(** The short-query branch after [await getNotes()]. *)
Definition handleSearch_resume_getNotes
    (now : string) (r : Settled (list RawNote)) (h : Hub) : Hub :=
  match backendNotes <- getNotes r ;; normalize now backendNotes with
  | inr formattedNotes => h |> setNotes formattedNotes |> setIsSearching false
  | inl _ => h |> console_error "Error fetching notes:"
  end.

(** The filtered branch after [await searchResources(query)]. *)
Definition handleSearch_resume_searchResources
    (now : string) (r : Settled (list RawNote)) (h : Hub) : Hub :=
  match results <- searchResources r ;; normalize now results with
  | inr formattedNotes => h |> setNotes formattedNotes
  | inl _ => h |> console_error "Error searching notes:"
               |> toast (toast_error "Search failed")
  end |> setIsSearching false.

(** *** handleGenerateSummary and the modal's onClose *)

(** The request carries [parseInt(note.id)] next to [text]; the task keeps
    the note itself. *)
Definition handleGenerateSummary_start (note : Note) (h : Hub) : Hub * Task :=
  let h := h |> setSelectedNote (Some note)
             |> setIsSummaryModalOpen true
             |> setIsGeneratingSummary true
             |> setSummaryError None None
             |> setSummary None "" in
  let text :=
    Js.or (Js.or (note_content note) (note_summary note))
          (Js.str ("Summarize the document: " ++ Js.to_string (note_title note))) in
  (h, handleGenerateSummary_await note text).

Definition handleGenerateSummary_resume
    (note : Note) (r : Settled string) (h : Hub) : Hub :=
  match summarizeText r with
  | inr result => h |> setSummary (Some (note_id note)) result
  | inl err =>
      h |> setSummaryError (Some (note_id note))
             (Some (Js.to_string
                      (Js.or (Js.str (exn_message err))
                             (Js.str "Failed to generate summary. Please try again."))))
        |> console_error (exn_message err)
  end |> setIsGeneratingSummary false.

Definition summaryModal_onClose (h : Hub) : Hub :=
  h |> setIsSummaryModalOpen false
    |> setSelectedNote None
    |> setSummary None ""
    |> setSummaryError None None.

(** *** handleFileUpload *)

(** [name.split('.')[0]] *)
Fixpoint before_dot (name : string) : string :=
  match name with
  | EmptyString => EmptyString
  | String c name' => if Ascii.eqb c "."%char then EmptyString
                      else String c (before_dot name')
  end.

(** The change handler of the file input, for a chosen [file]. *)
Definition handleFileUpload (file : File) (h : Hub) : Hub :=
  if (10 * 1024 * 1024 <? file_size file)%Z then
    h |> toast (toast_error "File size should be less than 10MB")
  else
    let prev := newNote h in
    h |> setNewNote
           {| d_title := Js.to_string (Js.or (Js.str (d_title prev))
                                             (Js.str (before_dot (file_name file))));
              d_content := d_content prev;
              d_type := d_type prev;
              d_subject := d_subject prev;
              d_tags := d_tags prev;
              d_file := Some file;
              is_public := is_public prev |}.

(** *** handleSubmit *)

Definition buildFormData (newNote : Draft) : FormData :=
  ([("title", form_text (Js.trim (d_title newNote)));
   ("type", form_text (DraftType_name (d_type newNote)));
   ("subject", form_text (Js.to_string (Js.or (Js.str (d_subject newNote)) (Js.str ""))));
   ("is_public", form_text (Js.to_string (Js.bool (is_public newNote))))]
  ++ (if (0 <? List.length (d_tags newNote))%nat
      then [("tags", form_text (String.concat "," (d_tags newNote)))]
      else [])
  ++ (match d_type newNote, d_file newNote with
      | FILE, Some f => [("file", form_file f)]
      | _, _ => []
      end)
  ++ (if DraftType_eqb (d_type newNote) TEXT || DraftType_eqb (d_type newNote) LINK
      then
        if Js.truthy (Js.str (d_content newNote))
           && Js.truthy (Js.str (Js.trim (d_content newNote)))
        then [("content", form_text (Js.trim (d_content newNote)))]
        else []
      else
        if DraftType_eqb (d_type newNote) FILE
           && Js.truthy (Js.str (d_content newNote))
           && Js.truthy (Js.str (Js.trim (d_content newNote)))
        then [("content", form_text (Js.trim (d_content newNote)))]
        else []))%list.

(** The validation of [handleSubmit] and, when it passes, everything up to
    [await uploadFile(formData)]. *)
Definition handleSubmit_start (h : Hub) : Hub * option Task :=
  let newNote := newNote h in
  if negb (Js.truthy (Js.str (Js.trim (d_title newNote)))) then
    (h |> console_error "Validation failed: No title"
       |> toast (toast_error "Please enter a title"), None)
  else if DraftType_eqb (d_type newNote) LINK
          && (negb (Js.truthy (Js.str (d_content newNote)))
              || negb (Js.startsWith (Js.trim (d_content newNote)) "http")) then
    (h |> console_error "Validation failed: Invalid URL for LINK type"
       |> toast (toast_error "Please enter a valid URL"), None)
  else if DraftType_eqb (d_type newNote) TEXT
          && negb (Js.truthy (Js.str (Js.trim (d_content newNote)))) then
    (h |> console_error "Validation failed: No content for TEXT type"
       |> toast (toast_error "Please enter text content"), None)
  else if DraftType_eqb (d_type newNote) FILE
          && match d_file newNote with None => true | Some _ => false end then
    (h |> console_error "Validation failed: No file for FILE type"
       |> toast (toast_error "Please upload a file"), None)
  else
    (h |> setIsSubmitting true,
     Some (handleSubmit_await_uploadFile (buildFormData newNote))).

(** The provisional note built from the upload response. *)
Definition uploadedNote (now : string) (response : UploadResponse) : Try Note :=
  type <- (if String.eqb (resp_type response) "text" then ret other
           else if String.eqb (resp_type response) "link" then ret url
           else u <- as_string "url.includes" (Js.or (resp_url response) (Js.str "")) ;;
                ret (getFileTypeFromUrl u)) ;;
  ret {| note_id := resp_id response;
         note_title := resp_title response;
         note_type := type;
         note_url := Js.or (resp_url response) (Js.str "#");
         note_tags := match resp_tags response with Some t => t | None => [] end;
         uploadDate := Js.or (resp_uploadDate response) (Js.str now);
         rating := 0;
         size := resp_size response;
         uploader := {| uploader_name := "You"; avatarUrl := "" |};
         note_content := Js.or (resp_content response) (Js.str "");
         note_summary := Js.or (resp_content response) (Js.str "") |}.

┄┄┄┄┄┄

Instructions to follow
The answer must be every line of the listing that holds the word "setIsSummaryModalOpen".

Reply
             |> setIsSummaryModalOpen true
  h |> setIsSummaryModalOpen false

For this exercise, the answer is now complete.